(** The maps, then the header with the block totals. *)
Lemma check_tables_ok s :
  agreeing s -> placed old -> k_cg s k = old ->
  exists s' rest,
    check_tables k 168 (off_iused sb - 168) (off_free sb - off_iused sb) (off_end sb - off_free sb) (group_bytes sb h g r f) s = ok s' /\
    moved k s s' /\ zlen (k_cg s' k) = fs_cgsize sb /\
    k_cg s' k = base_bytes h g r f old (word32 old at_new_niblk) ++ total_bytes g ++ map_bytes sb h g ++ rest.
Proof using Ht Hipg Hfit Hc.
  intros Ha [P1 P2 P3] Eold. destruct table_bounds as (B1 & B2 & B3).
  destruct (zlen_map_bytes k old0 g old Hc) as [L1 L2]. pose proof (zlen_totals sb k bm sm old0 g Hc) as L3.
  destruct (split_at old 168) as (A & l1 & E1 & HA); [lia|].
  destruct (split_at l1 (off_iused sb - 168)) as (T & l2 & E2 & HT); [rewrite E1, zlen_app in P1; lia|].
  destruct (split_at l2 (off_free sb - off_iused sb)) as (I & l3 & E3 & HI); [rewrite E1, E2, !zlen_app in P1; lia|].
  destruct (split_at l3 (off_end sb - off_free sb)) as (F & R & E4 & HF); [rewrite E1, E2, E3, !zlen_app in P1; lia|].
  subst l1 l2 l3. unfold check_tables. rewrite Eold. assert (168 <= zlen old) as Hold by lia.
  (* The inode map. *)
  destruct (group_bytes_parts h g r f old 0) as [pad Ep].
  destruct (macros_find sb Ht Hipg Hfit false k bm sm old old0 g Hc r f 0 old pad Hold) as (_ & _ & _ & M4 & M5).
  unfold map_bytes in M4, M5. rewrite <- !app_assoc in M4, M5. rewrite <- !app_assoc in Ep. rewrite <- Ep in M4, M5.
  pose proof (zlen_base_group sb false k bm sm old old0 g Hc r f 0 old Hold) as Hb0.
  destruct (check_map_ok k (group_bytes sb h g r f old 0) inosused_off (off_free sb - off_iused sb) s (A ++ T) I (F ++ R)
    (base_bytes h g r f old 0 ++ total_bytes g) (cg_inosused g) (cg_blksfree g ++ cluster_bytes sb h g ++ pad))
    as (s1 & -> & N1 & G1); try done.
  { by rewrite Eold, E1, <- !app_assoc. } { by rewrite Ep, <- !app_assoc. } { rewrite M4, zlen_app. lia. } { rewrite Eold, P2, zlen_app. lia. }
  cbn [rbind ok]. rewrite (proj2 (Z.eqb_neq (off_end sb - off_free sb) 0)) by lia.
  (* The fragments and clusters. *)
  rewrite <- !app_assoc in G1. rewrite E1 in P2, P3. destruct (tables_front A (T ++ I ++ F ++ R) (T ++ cg_inosused g ++ F ++ R) HA) as [_ Q3].
  destruct (check_map_ok k (group_bytes sb h g r f old 0) blksfree_off (off_end sb - off_free sb) s1 (A ++ T ++ cg_inosused g) F R
    (base_bytes h g r f old 0 ++ total_bytes g ++ cg_inosused g) (cg_blksfree g ++ cluster_bytes sb h g) pad)
    as (s2 & -> & N2 & G2); try done.
  { by apply N1. } { by rewrite G1, <- !app_assoc. } { by rewrite Ep, <- !app_assoc. } { rewrite M5, !zlen_app. lia. }
  { rewrite G1, <- Q3, P3, !zlen_app. lia. }
  cbn [rbind ok]. rewrite <- !app_assoc in G2.
  (* The header and the block totals. *)
  set (n := word32 (k_cg s2 k) at_new_niblk).
  assert (n = word32 old at_new_niblk) as En by (unfold n; rewrite G2, E1; by apply niblk_front).
  assert (base_bytes h g r f (k_cg s2 k) n = base_bytes h g r f old n) as Eb by (rewrite G2, E1; by apply base_front).
  destruct (group_bytes_parts h g r f (k_cg s2 k) n) as [pad' Ep']. rewrite Eb in Ep'.
  destruct (check_summary_ok k 168 (off_iused sb - 168) (group_bytes sb h g r f (k_cg s2 k) n) s2 A T
    (cg_inosused g ++ (cg_blksfree g ++ cluster_bytes sb h g) ++ R) (base_bytes h g r f old n) (total_bytes g)
    (cg_inosused g ++ (cg_blksfree g ++ cluster_bytes sb h g) ++ pad')) as (s3 & -> & N3 & G3); try done.
  { by apply N2. } { by rewrite G2, <- !app_assoc. }
  { by apply (zlen_base_group sb false k bm sm old old0 g Hc). } { intros z. by apply block_totals_found. }
  exists s3, R. split; [done|]. split; [eapply moved_trans; [exact N1|]; eapply moved_trans; [exact N2|exact N3]|].
  split.
  - rewrite G3, !zlen_app, L1, L3. rewrite (zlen_base_group sb false k bm sm old old0 g Hc r f n old Hold).
    rewrite E1, !zlen_app in P1. rewrite zlen_app in L2. lia.
  - rewrite G3, En. unfold map_bytes. by rewrite <- !app_assoc.
Qed.

End Tables.

(** What is written is clean. *)
Lemma written_clean k old g r f n rest l :
  0 <= k < fs_ncg sb -> new_group sb bm sm false k old = ok g -> computed sb bm sm k old g -> 168 <= zlen old ->
  r = keep_rotor (word32 old at_rotor) (cg_ndblk g) -> f = keep_rotor (word32 old at_frotor) (cg_ndblk g) -> in_s32 n ->
  l = base_bytes (new_header sb false k old) g r f old n ++ total_bytes g ++ map_bytes sb (new_header sb false k old) g ++ rest ->
  zlen l = fs_cgsize sb -> clean_group k l g.
Proof using Ht Hipg Hsize.
  intros Hk Hn Hc Hold Er Ef Hns El Hlen. destruct (group_range k Hk) as [K1 K2].
  destruct (sh_frsum _ _ (cp_shaped _ _ _ _ _ _ Hc)) as [_ Hfr].
  destruct (numbers_fit sb Ht Hipg k bm sm old g Hc K1 K2) as (_ & _ & Hi & _).
  assert (word32 l at_irotor = cg_irotor g) as Ei by (rewrite El; by apply header_irotor).
  assert (word32 l at_rotor = r) as R1 by (rewrite El; apply header_rotor; try done; rewrite Er; apply keep_rotor_range).
  assert (word32 l at_frotor = f) as R2 by (rewrite El; apply header_frotor; try done; rewrite Ef; apply keep_rotor_range).
  assert (word32 l at_new_niblk = n) as R3 by (rewrite El; by apply header_new_niblk).
  constructor.
  - rewrite <- Hn. apply new_group_irotor. unfold kept_irotor at 1. cbn zeta. rewrite Ei, (cp_irotor _ _ _ _ _ _ Hc).
    pose proof (kept_irotor_bounds sb Ht old) as Hb. by rewrite (proj2 (Z.leb_le 0 _)), (proj2 (Z.ltb_lt _ _)) by lia.
  - exact Hlen.
  - exists rest. cbn zeta. rewrite R1, R2, R3. rewrite (base_header sb k l old), (map_header sb k l old).
    rewrite Er, Ef, !keep_rotor_again, <- Er, <- Ef. rewrite El at 1. f_equal. symmetry. rewrite El. by apply base_again.
Qed.

(** ** The loop over the groups *)

(** What stays as it is while the groups are checked. *)
Record standing (s : fsck) : Prop := {
  sd_sb : k_sb s = sb;
  sd_maps : k_blockmap s = bm /\ k_statemap s = sm;
  sd_flags : k_updated s = false;
  sd_csp : zlen (k_csp s) = fs_ncg sb;
  sd_agree : agreeing s }.

(** Group [k] is as pass 5 wants it. *)
Definition settled (s : fsck) (k : Z) (g : cg) : Prop :=
  clean_group k (k_cg s k) g /\ zget (k_csp s) k = cg_cs g.

(** Nothing but group [k] and its summary has changed. *)
Record kept_but (k : Z) (s s' : fsck) : Prop := {
  kb_user : k_user s' = k_user s;
  kb_flags : k_flags s' = k_flags s;
  kb_other : forall j, j <> k -> k_cg s' j = k_cg s j /\ zget (k_csp s') j = zget (k_csp s) j }.

(** The summary of the group in fs_cs. *)
Lemma salvage_entry s k v : standing s -> 0 <= k < fs_ncg sb ->
  exists s1, salvage s 0 (negb (csum_eqb v (zget (k_csp s) k))) (fun s => ok (set_cs_entry s k v)) = ok s1 /\
    standing s1 /\ kept_but k s s1 /\ k_cg s1 = k_cg s /\ zget (k_csp s1) k = v.
Proof using Type.
  intros [S1 S2 S3 S4 S5] Hk. unfold salvage. destruct (csum_eqb v (zget (k_csp s) k)) eqn:E; cbn [negb].
  - apply csum_eqb_eq in E. exists s. split; [done|]. split; [done|]. split; [by constructor|]. done.
  - destruct (ask_agree s 0 S5) as (f & -> & Hf); [done|]. cbn beta iota. eexists. split; [reflexivity|].
    split; [|split; [|split; [done|]]].
    + constructor; try done. { cbn. by rewrite zlen_zset. } by destruct Hf.
    + constructor; try done. intros j Hj. cbn. split; [done|]. by apply zget_zset_ne.
    + cbn. apply zget_zset_eq. lia.
Qed.

Lemma moved_standing k s s' : moved k s s' -> standing s -> standing s' /\ kept_but k s s'.
Proof using Type.
  intros [M1 M2 M3 M4 M5 M6 M7 M8] [S1 [S2 S2'] S3 S4 S5]. split.
  - constructor; [congruence|destruct M8; split; congruence|unfold k_updated in *; congruence|congruence|done].
  - constructor; [done|done|]. intros j Hj. rewrite M5. split; [by apply M7|done].
Qed.

Lemma kept_but_trans k s1 s2 s3 : kept_but k s1 s2 -> kept_but k s2 s3 -> kept_but k s1 s3.
Proof using Type.
  intros [A1 A2 A3] [B1 B2 B3]. constructor; [congruence|congruence|]. intros j Hj.
  destruct (A3 j Hj) as [<- <-]. by apply B3.
Qed.

Lemma check_group_ok s k :
  standing s -> 0 <= k < fs_ncg sb -> placed (k_cg s k) -> cg_chkmagic (k_cg s k) || negb (preen (k_user s)) = true ->
  exists s' g, check_group false s k = ok (s', cg_cs g) /\ standing s' /\ settled s' k g /\ kept_but k s s'.
Proof using Ht Hsize Hipg Hmax Hfit Htail Hst Hres.
  intros Hs Hk Hp Hm. pose proof Hs as [S1 [S2 S2'] S3 S4 S5]. destruct (group_computed k (k_cg s k) Hk) as (g & Eg & Hc).
  assert (168 <= zlen (k_cg s k)) as Hold by (rewrite (pl_len _ Hp); destruct table_bounds as (B1 & B2 & B3); lia).
  destruct (salvage_entry s k (cg_cs g) Hs Hk) as (s1 & E1 & T1 & K1 & C1 & V1).
  destruct (sizes_compared k (k_cg s k)) as (Z1 & Z2 & Z3).
  destruct (check_tables_ok k (k_cg s k) (k_cg s k) g Hc (keep_rotor (word32 (k_cg s k) at_rotor) (cg_ndblk g))
    (keep_rotor (word32 (k_cg s k) at_frotor) (cg_ndblk g)) s1 (sd_agree _ T1) Hp) as (s2 & rest & E2 & M2 & L2 & B2); [by rewrite C1|].
  destruct (moved_standing k s1 s2 M2 T1) as [T2 K2].
  exists s2, g. split; [|split; [exact T2|split; [split|by eapply kept_but_trans]]].
  - unfold check_group. rewrite Hm, S1, S2, S2', S3, Eg. cbn [rbind ok]. rewrite Z1, Z2, Z3, E1. cbn [rbind ok].
    by rewrite E2.
  - exact (written_clean k _ g _ _ _ rest _ Hk Eg Hc Hold eq_refl eq_refl (word32_range _ _) B2 L2).
  - by rewrite (mv_csp _ _ _ M2).
Qed.

Lemma clean_old k l g : clean_group k l g -> 168 <= zlen l.
Proof using Ht Hipg Hfit. intros [_ H _]. destruct table_bounds as (B1 & B2 & B3). lia. Qed.

Lemma clean_computed k l g : 0 <= k < fs_ncg sb -> clean_group k l g -> computed sb bm sm k l g.
Proof using Ht Hsize Hipg Hmax Htail Hst Hres.
  intros Hk [E _ _]. destruct (group_computed k l Hk) as (g' & E' & H). rewrite E in E'. by injection E' as ->.
Qed.

(** What the handler reads of it. *)
Lemma clean_read k l g : 0 <= k < fs_ncg sb -> clean_group k l g -> same_tables sb g (read_cg sb l).
Proof using Ht Hsize Hipg Hmax Hfit Htail Hst Hres.
  intros Hk Hl. pose proof (clean_computed k l g Hk Hl) as Hc. pose proof (clean_old k l g Hl) as Hold.
  destruct (group_range k Hk) as [K1 K2]. destruct Hl as [_ _ [rest El]]. cbn zeta in El. rewrite El.
  by apply (read_group sb Ht Hipg Hfit false k bm sm l l g Hc K1 K2).
Qed.

Lemma check_groups_ok l : forall s T,
  NoDup l -> standing s ->
  (forall k, k ∈ l -> 0 <= k < fs_ncg sb /\ placed (k_cg s k) /\ cg_chkmagic (k_cg s k) || negb (preen (k_user s)) = true) ->
  exists s' T', check_groups false s l (csum_wrap T) = ok (s', csum_wrap T') /\ standing s' /\
    k_user s' = k_user s /\ k_flags s' = k_flags s /\
    (forall k, k ∉ l -> k_cg s' k = k_cg s k /\ zget (k_csp s') k = zget (k_csp s) k) /\
    (forall k, k ∈ l -> exists g, settled s' k g) /\
    T' = csum_plus T (csum_sum (fun k => cg_cs (read_cg sb (k_cg s' k))) l).
Proof using Ht Hsize Hipg Hmax Hfit Htail Hst Hres.
  induction l as [|k l IH]; intros s T Hnd Hs Hl; cbn [check_groups].
  - exists s, T. split; [done|]. split; [done|]. split; [done|]. split; [done|]. split; [done|].
    split; [|apply csum_plus_nil]. intros k Hk. by apply not_elem_of_nil in Hk.
  - apply NoDup_cons in Hnd as [Hk Hnd]. destruct (Hl k) as (Hr & Hp & Hm); [by left|].
    destruct (check_group_ok s k Hs Hr Hp Hm) as (s1 & g & -> & S1 & G1 & K1). cbn [rbind ok]. rewrite csum_add_wrap.
    destruct (IH s1 (csum_plus T (cg_cs g)) Hnd S1) as (s' & T' & E & S' & U' & F' & O' & G' & ET).
    { intros j Hj. destruct (Hl j) as (? & ? & ?); [by right|]. rewrite (kb_user _ _ _ K1).
      assert (j <> k) as Hne by (by intros ->). by destruct (kb_other _ _ _ K1 j Hne) as [-> _]. }
    exists s', T'. split; [done|]. split; [done|]. split; [rewrite U'; apply K1|]. split; [rewrite F'; apply K1|].
    destruct (O' k Hk) as [Ok1 Ok2].
    assert (settled s' k g) as Gk by (destruct G1; split; [by rewrite Ok1|by rewrite Ok2]).
    split; [|split].
    + intros j Hj. apply not_elem_of_cons in Hj as [Hne Hj]. destruct (O' j Hj) as [-> ->]. by apply K1.
    + intros j [->|Hj]%elem_of_cons; [by exists g|by apply G'].
    + rewrite ET, csum_sum_cons, csum_plus_assoc. do 2 f_equal. symmetry. apply (st_cs sb), (clean_read k); [done|apply Gk].
Qed.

= = =

Where a line in the listing above includes the string "negb", copy that line.

#### [RESPONSE AREA]
  exists s1, salvage s 0 (negb (csum_eqb v (zget (k_csp s) k))) (fun s => ok (set_cs_entry s k v)) = ok s1 /\
  intros [S1 S2 S3 S4 S5] Hk. unfold salvage. destruct (csum_eqb v (zget (k_csp s) k)) eqn:E; cbn [negb].
  standing s -> 0 <= k < fs_ncg sb -> placed (k_cg s k) -> cg_chkmagic (k_cg s k) || negb (preen (k_user s)) = true ->
  (forall k, k ∈ l -> 0 <= k < fs_ncg sb /\ placed (k_cg s k) /\ cg_chkmagic (k_cg s k) || negb (preen (k_user s)) = true) ->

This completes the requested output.